The Company recorded the warrants at present value of $5.5 million as a component of Additional paid-in capital on the condensed consolidated balance sheet as of January 24, 2023, and discounted the Term Loan by $5.5 million (the "Warrant Discount"). The Warrant Discount is being amortized to interest expense over the term of the Credit Agreement.

Prepaid Debt Issuance Costs

The Company incurred $1.8 million of third party costs (i.e., legal fees, referral fees, etc.) in connection with the Term Loan, which have been recorded as a discount to the Term Loan (the "Third-Party Costs Discount"), which is being amortized to interest expense over the term of the Credit Agreement.

Interest Amortization

The Company recorded $0.7 million and $1.9 million of aggregate interest amortization for the three and nine months ended September 30, 2023, respectively, related to the Original Issuance Discount, Warrant Discount and Third-Party Costs Discount.

Outstanding Balance

At September 30, 2023, the outstanding Term Loan balance reported on the Company's condensed consolidated balance sheet was $22.5 million, with the current portion totaling $3.6 million.

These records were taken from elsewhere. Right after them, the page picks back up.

(** The switch (183-255), on the described row. *)
Definition advance_health (o : ComponentHealthObservation) (s : ComponentHealthState)
    : ComponentHealthState * option MonitorAlertEvent :=
  let now := O_CheckedAt o in
  if String.eqb (H_HealthState s) MonitorStateFiring then
    let started := default now (H_FiringSince s) in
    if negb (unhealthy o) then
      (with_alarm MonitorStateNormal 0 None None (Some now) s,
       Some (newServiceHealthEvent o AlertEventResolved started now (Some now)))
    else if reminderDue (H_LastNotifiedAt s) serviceHealthReminderMinutes now then
      (with_alarm (H_HealthState s) (H_ConsecutiveFailures s) (H_PendingSince s) (H_FiringSince s)
         (Some now) s,
       Some (newServiceHealthEvent o AlertEventReminder started now None))
    else (s, None)
  else if negb (unhealthy o) then
    (with_alarm MonitorStateNormal 0 None None (H_LastNotifiedAt s) s, None)
  else
    let pending := String.eqb (H_HealthState s) MonitorStatePending in
    let count := (if pending then H_ConsecutiveFailures s else 0) + 1 in
    let since := if pending then H_PendingSince s else Some now in
    if serviceHealthFailureThreshold <=? count then
      let started := default now since in
      (with_alarm MonitorStateFiring count since (Some started) (Some now) s,
       Some (newServiceHealthEvent o AlertEventTriggered started now None))
    else (with_alarm MonitorStatePending count since (H_FiringSince s) (H_LastNotifiedAt s) s, None).

Definition health_of (component : string) (t : MonitorTables) : option ComponentHealthState :=
  List.find (fun s => String.eqb (H_Component s) component) (health t).

Definition saved_health (s : ComponentHealthState) (l : list ComponentHealthState)
    : list ComponentHealthState :=
  upsert String.eqb H_Component s l.

Definition save_health (s : ComponentHealthState) (t : MonitorTables) : result (unit * MonitorTables) :=
  Ok (tt, set_health (saved_health s (health t)) t).

Definition new_health (component : string) : ComponentHealthState :=
  mkHealth component "" "" "" "" "" false false MonitorStateNormal "" "" "" "" 0 "" 0 None None None None.

(** A busy component keeps its alarm as it is. *)
Definition step_health (o : ComponentHealthObservation) (s : ComponentHealthState)
    : ComponentHealthState * option MonitorAlertEvent :=
  let s := describe o s in if O_Busy o then (s, None) else advance_health o s.

(** An error of this read counts as not silenced. *)
Definition stateSilenced (component : string) (now : time) : M MonitorTables bool :=
  let* found := attempt (first (health_of component)) in
  ret (match found with
       | Fail _ => false
       | Ok s => match H_SilencedUntil s with Some until => After until now | None => false end
       end).

Definition evaluateServiceHealth (o : ComponentHealthObservation)
    : M MonitorTables (option MonitorAlertEvent * bool) :=
  let* event := transaction
    (let* found := attempt (first (health_of (O_Component o))) in
     let proceed state :=
       let '(state, event) := step_health o state in
       let* event :=
         match event with
         | Some event => let* event := exec (create_event event) in ret (Some event)
         | None => ret None
         end in
       let* _ := exec (save_health state) in
       ret event in
     match found with
     | Ok state => proceed state
     | Fail err => if is_not_found err then proceed (new_health (O_Component o)) else fail err
     end) in
  let* silenced := stateSilenced (O_Component o) (O_CheckedAt o) in
  ret (event, match event with Some _ => negb silenced | None => false end).

Section manager.
Context `{!UnicodeCase}.
Variable Send : NotificationChannel -> MonitorAlertEvent -> option error.
Variable attempted : NotificationChannel -> MonitorAlertEvent -> time.

Fixpoint check_observations (clock : list time) (observations : list ComponentHealthObservation)
    (seen : gset string) : M MonitorTables unit :=
  match observations with
  | [] => ret tt
  | o :: observations =>
      let now := default 0 (head clock) in
      match normalizeComponentHealthObservation now o with
      | Fail err => fail err
      | Ok o =>
          if bool_decide (O_Component o ∈ seen) then
            fail (ErrorString ("duplicate component health observation " +:+ O_Component o))
          else
            let* evaluated := evaluateServiceHealth o in
            let* _ := match evaluated with
                      | (Some event, true) => deliver Send attempted event
                      | _ => ret tt
                      end in
            check_observations (tail clock) observations ({[O_Component o]} ∪ seen)
      end
  end.

(** [collected] is what the collector answered, [None] when there is none;
    [clock] the readings of [manager.now], one per observation. *)
Definition CheckServiceHealth (clock : list time)
    (collected : option (result (list ComponentHealthObservation))) : M MonitorTables unit :=
  match collected with
  | None => ret tt
  | Some (Fail err) => fail (Wrap "collect component service health: " err "")
  | Some (Ok observations) =>
      if maxServiceHealthObservations <? Z.of_nat (List.length observations) then
        fail (ErrorString "component service health collector returned too many observations")
      else check_observations clock observations ∅
  end.

Definition installed_first (a b : ComponentHealthState) : Prop :=
  (H_Installed a = true /\ H_Installed b = false) \/
  H_Installed a = H_Installed b /\ String.leb (H_DisplayName a) (H_DisplayName b) = true.
#[global] Instance installed_first_dec : RelDecision installed_first.
Proof. intros a b. unfold installed_first. apply _. Defined.

Definition ListServiceHealth (includeNotInstalled : bool) : M MonitorTables (list ComponentHealthState) :=
  read (fun t => merge_sort installed_first
    (List.filter (fun s => includeNotInstalled || H_Installed s) (health t))).

Definition silence_health (until : option time) (s : ComponentHealthState) : ComponentHealthState :=
  mkHealth (H_Component s) (H_DisplayName s) (H_SoftwareKey s) (H_ServiceName s) (H_SoftwareVersion s)
    (H_RuntimeVersion s) (H_Installed s) (H_Busy s) (H_HealthState s) (H_ServiceState s) (H_LoadState s)
    (H_ActiveState s) (H_SubState s) (H_ConsecutiveFailures s) (H_LastError s) (H_LastCheckedAt s)
    (H_PendingSince s) (H_FiringSince s) (H_LastNotifiedAt s) until.

Definition SilenceServiceHealth (now : time) (component : string) (until : option time)
    : M MonitorTables unit :=
  let component := ToLower (TrimSpace component) in
  if String.eqb component "" then fail (ErrorString "component is required")
  else if bad_silence now now until then
    fail (ErrorString "silence expiry must be in the future and within 30 days")
  else
    let selected s := String.eqb (H_Component s) component && H_Installed s in
    let* affected := exec (fun t =>
      Ok (Z.of_nat (List.length (List.filter selected (health t))),
          set_health (map (fun s => if selected s then silence_health until s else s) (health t)) t)) in
    if affected =? 0 then fail (Sentinel ErrRecordNotFound) else ret tt.
End manager.

(** ** Services implement alarms *)

(** Two failed observations and half an hour, for every component. *)
Definition health_step : alarm -> observation -> alarm * option (report * time) :=
  alarm_step serviceHealthFailureThreshold (serviceHealthReminderMinutes * Minute).

Definition health_observation (o : ComponentHealthObservation) : observation :=
  mkObs (unhealthy o) (negb (unhealthy o)) (O_CheckedAt o).

Definition health_represents (s : ComponentHealthState) (a : alarm) : Prop :=
  match a with
  | Quiet => H_HealthState s = MonitorStateNormal
  | Waiting count since =>
      H_HealthState s = MonitorStatePending /\ H_ConsecutiveFailures s = count /\
      H_PendingSince s = Some since
  | Firing since last =>
      H_HealthState s = MonitorStateFiring /\ H_FiringSince s = Some since /\
      H_LastNotifiedAt s = Some last
  end.

Definition health_event (o : ComponentHealthObservation) (r : report * time) : MonitorAlertEvent :=
  newServiceHealthEvent o (report_name r.1) r.2 (O_CheckedAt o)
    (match r.1 with Resolved => Some (O_CheckedAt o) | _ => None end).

(** A busy component is not observed at all. *)
Definition observed_step (o : ComponentHealthObservation) (a : alarm) : alarm * option (report * time) :=
  if O_Busy o then (a, None) else health_step a (health_observation o).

(11) MORTGAGES AND NOTES PAYABLE

The Company’s mortgages and notes payable are reported in the aggregate on the condensed consolidated balance sheets under the captions Mortgages and notes payable, current portion, and Mortgages and notes payable, net of current portion.

Mortgages

The Company’s mortgage balances at September 30, 2023 and December 31, 2022 were comprised of the following (in thousands):
September 30,
2023
December 31,
2022
Bank of New England – New Bedford, MA and Middleboro, MA properties$12,248 $12,141 
Bank of New England – Wilmington, DE property1,382 1,345 
DuQuoin State Bank – Anna, IL and Harrisburg, IL properties752 750 
DuQuoin State Bank – Metropolis, IL property2,528 2,508 
Du Quoin State Bank - Mt. Vernon, IL property2,981 2,974 
South Porte Bank – Mt. Vernon, IL property 801 
Total mortgages payable19,891 20,519 
Less: Mortgages payable, current(649)(1,491)
Mortgages payable, less current portion$19,242 $19,028 

The Company maintains an amended and restated mortgage agreement with the Bank of New England with an interest rate of 6.5% per annum, which matures in August 2025 (the “Amended BNE Mortgage”). The Amended BNE Mortgage is secured by the Company’s properties in New Bedford, Massachusetts and Middleboro, Massachusetts. Proceeds from the Amended BNE Mortgage were used to pay down a previous mortgage of $4.8 million with the Bank of New England on the New Bedford property and $7.2 million of outstanding promissory notes as discussed below. The current portions of the outstanding principal balance under the Amended BNE Mortgage at September 30, 2023 and December 31, 2022 were approximately $400,000 and $382,000, respectively.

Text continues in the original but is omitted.